Hi Greg,
On Thu, Jun 16, 2011 at 8:00 AM, <gstein_at_apache.org> wrote:
> Author: gstein
> Date: Thu Jun 16 06:00:55 2011
> New Revision: 1136294
>
> URL: http://svn.apache.org/viewvc?rev=1136294&view=rev
> Log:
> Sketch out some structures for pausing the XML parsing of the "update"
> report. This will allow us to apply a limit to the outstanding number of
> requests queued into the serf context.
>
> No functional changes. This revision simply adds some structures that will
> be needed to perform the pausing.
>
> (here for review; more code to follow...)
Interesting patch.
>
> * subversion/libsvn_ra_serf/ra_serf.h:
> (svn_ra_serf__xml_parser_t): add PAUSE_ALLOC, PAUSED, and PENDING
> members to manage the parse-pause process.
>
> * subversion/libsvn_ra_serf/util.c:
> (PARSE_CHUNK_SIZE, pending_buffer_t, svn_ra_serf__pendint_t,
pendinG_t.
> SPILL_SIZE): new defines and structures.
>
> Modified:
> subversion/trunk/subversion/libsvn_ra_serf/ra_serf.h
> subversion/trunk/subversion/libsvn_ra_serf/util.c
>
> Modified: subversion/trunk/subversion/libsvn_ra_serf/ra_serf.h
> URL: http://svn.apache.org/viewvc/subversion/trunk/subversion/libsvn_ra_serf/ra_serf.h?rev=1136294&r1=1136293&r2=1136294&view=diff
> ==============================================================================
> --- subversion/trunk/subversion/libsvn_ra_serf/ra_serf.h (original)

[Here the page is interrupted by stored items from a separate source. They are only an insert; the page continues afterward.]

(** Opening the driver or the session throws: what [connect] leaves. *)
Lemma connect_fails (conn : Connection) (w : world D) (log : list (call * answer))
  (s : St D) (e : thrown) :
  attempt D (open_calls conn) (db w) = (log, s, Some e) ->
  exists wc,
    connect conn w = (Throw e, wc) /\
    closed wc = closed w /\ queue wc = queue w /\ db wc = s /\
    calls wc = calls w ++ log /\
    ((driver (vars wc) = driver (vars w) /\
      log = [(Driver (connection_text (connectionUrl conn))
                (connection_text (username conn))
                (connection_text (password conn)), inl e)]) \/
     (driver (vars wc) = true /\
      exists r,
        log = [(Driver (connection_text (connectionUrl conn))
                  (connection_text (username conn))
                  (connection_text (password conn)), inr r);
               (Session, inl e)])).
Proof.
  unfold open_calls, connect, bind, assign, perform. cbn [attempt].
  destruct (respond D (Driver _ _ _) (db w)) as [[e1|r] s1].
  - intros H. inversion H; subst. eexists. split; [reflexivity|].
    cbn. repeat split. left. split; reflexivity.
  - cbn [closed queue db calls vars parsedFiles totalRows driver totalCreated
           processedRows].
    destruct (respond D Session s1) as [[e2|r'] s2]; [|discriminate].
    intros H. inversion H; subst. eexists. split; [reflexivity|].
    cbn. rewrite <- app_assoc. repeat split. right. split; [reflexivity|].
    now exists r.
Qed.

(** A route on valid input when the driver or the session cannot be
    opened. *)
Lemma route_not_connected (body : nat -> nat -> File -> M D unit)
  (required : list string) (message : string) (writing : M D unit)
  (files : list File) (conn : Connection) (s s0 : St D)
  (log0 : list (call * answer)) (e : thrown) :
  (forall n i f (w : world D),
     parsed_ok required f ->
     closed w = false ->
     body n i f w =
     (Normal tt,
      mkWorld false
        (queue w ++ [Progress (parsing_percent i n) ("Parsing " +++ name f +++ "...")])
        (db w) (calls w)
        (mkLocals (parsedFiles (vars w) ++ [parsed_data f])
           (totalRows (vars w) + rowCount (parsed_data f))
           (driver (vars w)) (totalCreated (vars w)) (processedRows (vars w))))) ->
  files <> [] ->
  valid_connection conn ->
  Forall (parsed_ok required) files ->
  attempt D (open_calls conn) s = (log0, s0, Some e) ->
  let w :=
    snd (try_catch
           (validate_input files conn ;;
            parse_phase body files ;;
            assign (fun v => mkLocals (parsedFiles v) (totalRows v) false
                               (totalCreated v) (processedRows v)) ;;
            try_finally
              (try_catch (connect conn ;; try_finally writing close_session)
                 (fun neo4jError =>
                    fail_with message
                      (Some [message_or "Unknown Neo4j error" neo4jError])))
              close_driver)
           (fun error =>
              fail_with "Internal server error"
                (Some [message_or "Unknown error occurred" error]))
           (initial s)) in
  queue w =
    parsed_stream files ++
    [ErrorEvent message (Some [message_or "Unknown Neo4j error" e])] /\
  ((exists url user pass, calls w = [(Driver url user pass, inl e)]) \/
   (exists url user pass r a,
      calls w = [(Driver url user pass, inr r); (Session, inl e); (DriverClose, a)])).
Proof.
  intros Hbody Hne Hconn Hfiles Hopen. cbv zeta.
  rewrite (route_parsed body required); auto.
  set (w := mkWorld false _ _ _ _).
  destruct (connect_fails conn w log0 s0 e Hopen)
    as (wc & Hconnect & Hclosed & Hqueue & Hdb & Hcalls & Hcase).
  rewrite (session_not_entered conn message _ e w wc eq_refl Hconnect Hclosed Hqueue).
  cbn [queue calls]. split; [reflexivity|].
  destruct Hcase as [[Hd ->]|[Hd [r ->]]]; rewrite Hd, Hcalls; unfold w;
    cbn [driver vars calls]; rewrite !app_nil_l.
  - left. do 3 eexists. reflexivity.
  - right. do 5 eexists. reflexivity.
Qed.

> +++ subversion/trunk/subversion/libsvn_ra_serf/ra_serf.h Thu Jun 16 06:00:55 2011
> @@ -590,6 +590,31 @@ struct svn_ra_serf__xml_parser_t {
>
> /* If an error occurred, this value will be non-NULL. */
> svn_error_t *error;
> +
> + /* If "pausing" is to be allowed, then this must refer to the connection's
> + bucket allocator. It will be used to hold content in memory, then
> + return it once it has been consumed.
> +
> + NOTE: if this field is NULL, then pausing is NOT allowed. */
> + serf_bucket_alloc_t *pause_alloc;
> +
> + /* If pausing is allowed, then callbacks can set this value to pause
> + the XML parsing. Note that additional elements may be parsed once
> + this value is set (as the current buffer is consumed; no further
> + buffers will be parsed until PAUSED is cleared).
> +
> + At some point, the callbacks should clear this value. The main
> + serf_context_run() loop will notice the change and resume delivery
> + of content to the XML parser. */
> + svn_boolean_t paused;
If delivery is resumed from say disk, it might be 'a while' before all
cached data is consumed and svn is reading from the socket again. To
avoid dropped connections, we might design it so that even while the
XML parser is not paused, svn still continues to read from the socket
and adds the data to the memory/disk cache.
> +
> + /* While the XML parser is paused, content arriving from the server
> + must be saved locally. We cannot stop reading, or the server may
> + decide to drop the connection. The content will be stored in memory
> + up to a certain limit, and will then be spilled over to disk.
> +
Yes, this is the idea. I have been thinking of putting this
functionality in a bucket, e.g. a cache_bucket. Besides the callback
it fits the bucket model quite well.
The benefits of such a bucket are improved locality of the code, but
also that you can put this cache_bucket in the chain before the
deflate_bucket, so that serf can stored the incoming data compressed
into memory, possibly not even requiring disk access.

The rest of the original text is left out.